Overactive Bladder Treatment Options
Once you’ve identified that you suffer from an overactive bladder, your physician will likely recommend treatment options. Those include day-to-day management of your condition, as well as things you can do to reduce symptoms. Incontinence products are a must-have to protect against wetting accidents. Simply wearing bladder leakage pads on a day-to-day basis can give you the confidence of knowing that you’re protected.
You can do exercises on a regular basis that will help reduce your overactive bladder symptoms. Kegel exercises will help strengthen your pelvic floor muscles, as well as your urinary sphincter. Kegels use the same muscles you use if you try to stop urination mid-stream. It can take up to six to eight weeks of these exercises to begin to see an improvement in your symptoms. Once you’ve mastered Kegel exercises, you can also try bladder training, which requires waiting when you feel the need to urinate. You start with 30 minutes, then gradually progress until you’re going three to four hours between bathroom visits. Your doctor may even put you on a bathroom schedule, where you urinate at designated times rather than waiting until you feel the urge to go.

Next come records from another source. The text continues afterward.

(** With unique keys, a search by key finds the entry wherever it is. *)
Lemma find_key_Some k l e :
  unique_keys l →
  find (key_is k) (flatten l) = Some e ↔ entry_key e = k ∧ ∃ i, l !! i = Some (Some e).
Proof.
  intros Hu. split.
  - intros (i & Hi & Hk%key_is_true)%find_flatten_Some. eauto.
  - intros (Hk & i & Hi). destruct (find (key_is k) (flatten l)) as [e'|] eqn:Hf.
    + apply find_flatten_Some in Hf as (j & Hj & Hk'%key_is_true).
      assert (j = i) as -> by (apply (Hu j i e' e); congruence). congruence.
    + rewrite find_flatten_None in Hf. apply Hf, key_is_false in Hi. done.
Qed.

Lemma find_key_live k now l e :
  unique_keys l →
  find (λ e, key_is k e && (now <? entry_expires e)%Z) (flatten l) = Some e ↔
  entry_key e = k ∧ (now < entry_expires e)%Z ∧ ∃ i, l !! i = Some (Some e).
Proof.
  intros Hu. split.
  - intros (i & Hi & [Hk%key_is_true Hl]%andb_true_iff)%find_flatten_Some.
    apply Z.ltb_lt in Hl. eauto.
  - intros (Hk & Hl & i & Hi).
    destruct (find (λ e, key_is k e && (now <? entry_expires e)%Z) (flatten l)) as [e'|] eqn:Hf.
    + apply find_flatten_Some in Hf as (j & Hj & [Hk'%key_is_true _]%andb_true_iff).
      assert (j = i) as -> by (apply (Hu j i e' e); congruence). congruence.
    + rewrite find_flatten_None in Hf. specialize (Hf i e Hi). simpl in Hf.
      rewrite (proj2 (key_is_true k e)) in Hf by done. lia.
Qed.

End keyed.

#[export] Hint Resolve unique_keys_empty unique_keys_purge unique_keys_delete
  unique_keys_upsert_hit unique_keys_upsert_miss : lite.

(** * The slot a full table gives up *)

Section replacement.
Context {T : Type}.
Implicit Types l : list (option T).

(** A free slot if there is one, otherwise the entry with the earliest age. *)
Lemma free_or_oldest_Some (age : T → Z) l i :
  or_else (position is_none l) (oldest_index age l) = Some i →
  i < length l ∧
  (l !! i = Some None ∨
   ((∀ j, j < length l → ∃ e, l !! j = Some (Some e)) ∧
    ∃ v, l !! i = Some (Some v) ∧ ∀ j e, l !! j = Some (Some e) → (age v ≤ age e)%Z)).
Proof.
  unfold or_else. destruct (position is_none l) as [k|] eqn:Hf.
  - intros [= ->]. split; [by eapply position_lt|]. left. by apply first_free_Some.
  - intros (v & Hi & Hmin)%oldest_index_Some. split; [by eapply lookup_lt_Some|].
    right. split; [by apply first_free_None|]. eauto.
Qed.

Lemma free_or_oldest_None (age : T → Z) l :
  or_else (position is_none l) (oldest_index age l) = None → l = [].
Proof.
  unfold or_else. destruct (position is_none l) as [k|] eqn:Hf; [done|].
  intros Hn%oldest_index_None. destruct l as [|s l]; [done|].
  destruct (first_free_None _ Hf 0) as [e He]; [simpl; lia|].
  assert (e ∈ flatten (s :: l)) as Hin by (apply elem_of_flatten; eauto).
  rewrite Hn in Hin. by apply elem_of_nil in Hin.
Qed.

(** A free slot, otherwise the victim the bulk policy allows. *)
Lemma free_or_class_Some nb (bulk : T → bool) (age : T → Z) l i :
  or_else (position is_none l) (class_victim nb bulk age l) = Some i →
  i < length l ∧
  (l !! i = Some None ∨
   ((∀ j, j < length l → ∃ e, l !! j = Some (Some e)) ∧
    ∃ v, l !! i = Some (Some v) ∧ (nb = true → bulk v = true) ∧
         (bulk v = false → ∀ j e, l !! j = Some (Some e) → bulk e = false) ∧
         ∀ j e, l !! j = Some (Some e) → bulk e = bulk v → (age v ≤ age e)%Z)).
Proof.
  unfold or_else at 1. destruct (position is_none l) as [k|] eqn:Hf.
  - intros [= ->]. split; [by eapply position_lt|]. left. by apply first_free_Some.
  - intros (v & Hi & Hv)%class_victim_Some. split; [by eapply lookup_lt_Some|].
    right. split; [by apply first_free_None|]. exists v. split; [done|].
    destruct Hv as [[Hb Hmin]|[-> Hall]].
    + rewrite Hb. repeat split; [done..|]. intros j e Hj He. by apply (Hmin j).
    + destruct (Hall i v Hi) as [Hbv _]. split; [done|].
      split; [intros _ j e Hj|intros j e Hj _]; by apply (Hall j e Hj).
Qed.

(** Membership after writing one slot. *)
Lemma lookup_write_slot l i s j e :
  <[i := s]> l !! j = Some (Some e) →
  (i = j ∧ s = Some e) ∨ (i ≠ j ∧ l !! j = Some (Some e)).
Proof. intros [(-> & -> & _)|[? ?]]%list_lookup_insert_Some; auto. Qed.

Lemma lookup_written l i s : i < length l → <[i := s]> l !! i = Some s.
Proof. apply list_lookup_insert_eq. Qed.

End replacement.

There are several medications on the market that can help with overactive bladder. Anticholinergics block the nerve signals that tell your brain you have to urinate. They also may increase your bladder capacity and reduce your urge to urinate in the first place. If you’re a woman, you can also purchase one medication, Oxytrol, over the counter. Although the primary side effect of anticholinergics is dry mouth, you may also experience constipation, blurred vision, or a sped-up heart rate.
If you’re into holistic treatments, Gosha-jinki-gan (GJG) is a Chinese herbal blend that has been found to inhibit the bladder and improve urinary frequency. Ganoderma lucidum (GL), corn silk, and capsaicin have also been linked to a reduction in symptoms. When combined with Kegel exercises and bladder training, this could be a natural way to improve your overall quality of life.
Working with your doctor, you can not only identify that you have an overactive bladder, but you can also come up with a treatment plan that will alleviate your symptoms. It likely won’t happen overnight, but with patience and hard work, you should find that you can reduce those bathroom trips and find products that alleviate symptoms and protect you against accidents.